A MOTHER living in a mica-crumbling home with nowhere else to go fought back tears yesterday as she told of how she could be just days away from being evicted.
Donna Gamble lives in Liskey, Ballindrait, with her 11-year-old son.
A homeowner, Donna’s mortgage repayments fell into arrears following the breakdown of her marriage.
Her home is severely mouldy and rain is seeping in through the growing cracks caused by mica.
Speaking to the Donegal News Donna said she is in a Catch-22 situation of not being able to sell her home because of the arrears and not being eligible to join the council’s housing list because she is a homeowner.
She said the situation is having an awful impact on her son, who asks her every day if they are going to lose their home.
“I’m at my wit’s end. I just don’t know what I am going to do. I can’t turn left or right.
“When my marriage broke down I fell behind in my mortgage repayments on my own. I approached my bank for help with the repayments, but the bank didn’t help me. I approached the Council and they told me I can’t join the housing waiting list because I already own a house. I also can’t sell the house because of the arrears and because it has mica.”
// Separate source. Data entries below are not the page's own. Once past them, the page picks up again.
(** * The batching pipeline of the M4T finetuning data loader

    A shallow embedding of
    [src/seamless_communication/cli/m4t/finetune/dataloader.py]:
    the containers [SeqsBatch] and [MultimodalSeqsBatch], the configuration
    [BatchingConfig], [worker_init_fn], and the methods of [UnitYDataLoader]
    that turn a list of samples into one padded batch.

    Conventions.
    - A torch tensor is a shape together with its elements in row-major
      order ([Tensor]).  Float tensors hold IEEE values ([spec_float] of the
      standard library), token tensors hold integers ([Z]).
    - A Python exception is a value of [error]; a call that may raise returns
      [result A].  The two per-language encoder dictionaries of the loader are
      mutable: code that touches them lives in the state-and-error monad [M].
    - torchaudio, the filterbank converter, the tokenizers, the JSON decoding
      of a sample and numpy's seeding are collaborators outside the file; they
      are parameters of the development (the fields of [Library], the
      tokenizers of [UnitYDataLoader] and the variable of the section
      [Worker]). *)

From Stdlib Require Import ZArith List Bool Lia.
From Stdlib Require Import Floats.SpecFloat.
From stdpp Require Import base option list gmap strings.

Local Open Scope Z_scope.
Local Open Scope nat_scope.

(** ** Exceptions and fallible computations *)

Inductive error : Type :=
  | AssertionError
  | IndexError
  | ValueError
  | ZeroDivisionError
  | KeyError
  | RuntimeError
  | ExternalError (what : string).

Inductive result (A : Type) : Type :=
  | ok (a : A)
  | raise (e : error).
Arguments ok {A} a.
Arguments raise {A} e.

Definition rbind {A B} (m : result A) (k : A → result B) : result B :=
  match m with
  | raise e => raise e
  | ok a => k a
  end.

Declare Scope result_scope.
Delimit Scope result_scope with R.
Notation "x <- m ;; k" := (rbind m (fun x => k))
  (at level 100, m at next level, right associativity) : result_scope.

(** A list comprehension whose body may raise: the elements are evaluated
    from left to right and the first exception ends the comprehension. *)
Fixpoint mapR {A B} (f : A → result B) (l : list A) : result (list B) :=
  match l with
  | [] => ok []
  | a :: l' =>
      (b <- f a ;; bs <- mapR f l' ;; ok (b :: bs))%R
  end.

(** [[x for x in l if not p(x)]] with a fallible test. *)
Fixpoint filter_notR {A} (p : A → result bool) (l : list A) : result (list A) :=
  match l with
  | [] => ok []
  | a :: l' =>
      (skip <- p a ;; rest <- filter_notR p l' ;;
       ok (if skip then rest else a :: rest))%R
  end.

(** Python's [assert]. *)
Definition py_assert (b : bool) : result unit :=
  if b then ok tt else raise AssertionError.

(** Python's [max] over a sequence of non-negative integers. *)
Definition py_max (l : list nat) : result nat :=
  match l with
  | [] => raise ValueError
  | x :: l' => ok (foldl Nat.max x l')
  end.

(** [l[0]]. *)
Definition py_first {A} (l : list A) : result A :=
  match l with
  | [] => raise IndexError
  | a :: _ => ok a
  end.

(** ** Tensors *)

Record Tensor (A : Type) : Type := mkTensor {
  shape : list nat;
  data : list A
}.
Arguments mkTensor {A} _ _.
Arguments shape {A} _.
Arguments data {A} _.

Definition numel (s : list nat) : nat := foldr Nat.mul 1 s.

(** Every tensor torch hands out has as many elements as its shape says. *)
Definition wf_tensor {A} (t : Tensor A) : Prop :=
  length (data t) = numel (shape t).

(** A one-dimensional tensor, [torch.LongTensor(l)]. *)
Definition tensor1 {A} (l : list A) : Tensor A := mkTensor [length l] l.

(** [t.shape[0]]. *)
Definition shape0 {A} (t : Tensor A) : result nat := py_first (shape t).

(** [torch.nn.functional.pad(t, [0] * (2 * dims - 1) + [p], "constant", v)].
    The padding list names the dimensions from the last one backwards, so
    its final entry is the right-hand padding of dimension [ndim - dims].
    [_batch_tensors] computes [dims] from the first tensor of the list.  For a
    tensor of that rank the padded dimension is the leading one: [p] slices
    filled with [v] are appended.  For a tensor of another rank either the
    call raises (rank below [dims]) or the [torch.stack] that follows rejects
    the ranks, a [RuntimeError] in both cases. *)
Definition pad_tensor {A} (dims p : nat) (v : A) (t : Tensor A)
  : result (Tensor A) :=
  match shape t with
  | n :: rest =>
      if length (shape t) =? dims
      then ok (mkTensor (n + p :: rest) (data t ++ replicate (p * numel rest) v))
      else raise RuntimeError
  | [] => raise RuntimeError
  end.

Definition shape_eqb (s1 s2 : list nat) : bool := bool_decide (s1 = s2).

(** [torch.stack(ts, dim=0)]: all shapes must agree. *)
Definition torch_stack {A} (ts : list (Tensor A)) : result (Tensor A) :=
  match ts with
  | [] => raise RuntimeError
  | t :: _ =>
      if forallb (fun t' => shape_eqb (shape t') (shape t)) ts
      then ok (mkTensor (length ts :: shape t) (concat (map data ts)))
      else raise RuntimeError
  end.

(** [t[i]], the [i]-th slice along the leading dimension. *)
Definition row {A} (i : nat) (t : Tensor A) : Tensor A :=
  let rest := tail (shape t) in
  mkTensor rest (take (numel rest) (drop (i * numel rest) (data t))).

(** [UnitYDataLoader._batch_tensors] *)
Definition _batch_tensors {A} (tensors : list (Tensor A)) (pad_value : A)
  : result (Tensor A) :=
  (sizes <- mapR shape0 tensors ;;
   padding_size <- py_max sizes ;;
   first <- py_first tensors ;;
   let dims := length (shape first) in
   padded_tensors <-
     mapR (fun tensor =>
             n <- shape0 tensor ;;
             pad_tensor dims (padding_size - n) pad_value tensor) tensors ;;
   torch_stack padded_tensors)%R.

(** Slices along the leading dimension: [t[:-1]] and [t[1:]]. *)
Definition drop_last {A} (t : Tensor A) : result (Tensor A) :=
  match shape t with
  | n :: rest => ok (mkTensor (n - 1 :: rest) (take ((n - 1) * numel rest) (data t)))
  | [] => raise IndexError
  end.

Definition drop_first {A} (t : Tensor A) : result (Tensor A) :=
  match shape t with
  | n :: rest => ok (mkTensor (n - 1 :: rest) (drop (numel rest) (data t)))
  | [] => raise IndexError
  end.

(** [t.unsqueeze(-1)] *)
Definition unsqueeze_last {A} (t : Tensor A) : Tensor A :=
  mkTensor (shape t ++ [1]) (data t).

(** [t.transpose(0, 1)]: slice [(j, i)] of the result is slice [(i, j)] of
    the argument. *)
Definition transpose01 {A} (t : Tensor A) : Tensor A :=
  match shape t with
  | r :: c :: rest =>
      mkTensor (c :: r :: rest)
        (j ← seq 0 c; i ← seq 0 r;
         take (numel rest) (drop ((i * c + j) * numel rest) (data t)))
  | _ => t
  end.

(** ** Floating-point values *)

Inductive dtype : Type := float16 | bfloat16 | float32 | float64.

Definition prec_of (dt : dtype) : Z :=
  match dt with
  | float16 => 11 | bfloat16 => 8 | float32 => 24 | float64 => 53
  end%Z.

Definition emax_of (dt : dtype) : Z :=
  match dt with
  | float16 => 16 | bfloat16 => 128 | float32 => 128 | float64 => 1024
  end%Z.

(** An integer as a float of the given type (round to nearest even). *)
Definition float_of_int (dt : dtype) (z : Z) : spec_float :=
  binary_normalize (prec_of dt) (emax_of dt) z 0 false.

(** Conversion of a float to the given type. *)
Definition cast_float (dt : dtype) (x : spec_float) : spec_float :=
  match x with
  | S754_finite s m e => binary_round (prec_of dt) (emax_of dt) s m e
  | _ => x
  end.

(** [t.to(dt)] *)
Definition tensor_to (dt : dtype) (t : Tensor spec_float) : Tensor spec_float :=
  mkTensor (shape t) (map (cast_float dt) (data t)).

Definition isnan (x : spec_float) : bool :=
  match x with
  | S754_nan => true
  | _ => false
  end.

Definition isfinite (x : spec_float) : bool :=
  match x with
  | S754_zero _ | S754_finite _ _ _ => true
  | S754_infinity _ | S754_nan => false
  end.

(** [t.isnan().any().item()] *)
Definition any_isnan (t : Tensor spec_float) : bool := existsb isnan (data t).

(** Does the tensor hold a value that is not finite (a NaN or an infinity)? *)
Definition any_nonfinite (t : Tensor spec_float) : bool :=
  existsb (fun x => negb (isfinite x)) (data t).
Donna, a student in Atlantic Technological University (ATU) in Letterekenny, said she received a letter on Monday informing her court proceedings are being issued against her.
“The bank is going to repossess my home. I have absolutely nowhere to go. My son and I are at the stage now that we are going to be thrown out of our home and we will be homeless. We were already in a very tough situation because of mica.
“My son is taking it very bad. I made the decision to be honest with him about it. Every day he asks me, ‘are we going to lose our home?’”
Meanwhile, prominent mica campaigner Paddy Diver said mica-affected families are being plunged into further despair because of soaring energy costs and the concrete levy. Last week’s Budget introduced a 10 per cent levy on concrete products with the intention to offset the cost of the Mica Grant scheme.
Sinn Féin’s housing spokesperson, Eoin Ó Brion has urged the government to abandon what he described as a “badly designed levy” on concrete products, which would “punish” first time buyers and also push small building contractors “over the edge”.
His party debated a Dáil motion on Tuesday evening.
Speaking to the Donegal News, Mr Diver said the situation is taking its toll on people’s mental health. He said marriages are breaking under the strain.
“There is so much despair among families at the minute. There is pressure coming from everywhere. Marriages are splitting up over the pressure from mica, and now added to that we have soaring energy costs pushing up fears. Mica homes are already too hard to heat, and the price of coal and electric is going up.”
He said he knows of parents who are dressing their children in double or even treble layers of clothing to keep them warm.
“Families are living in horrendous conditions. There is absolutely no emergency accommodation for mica-affected families. Mental health is really starting to suffer now.”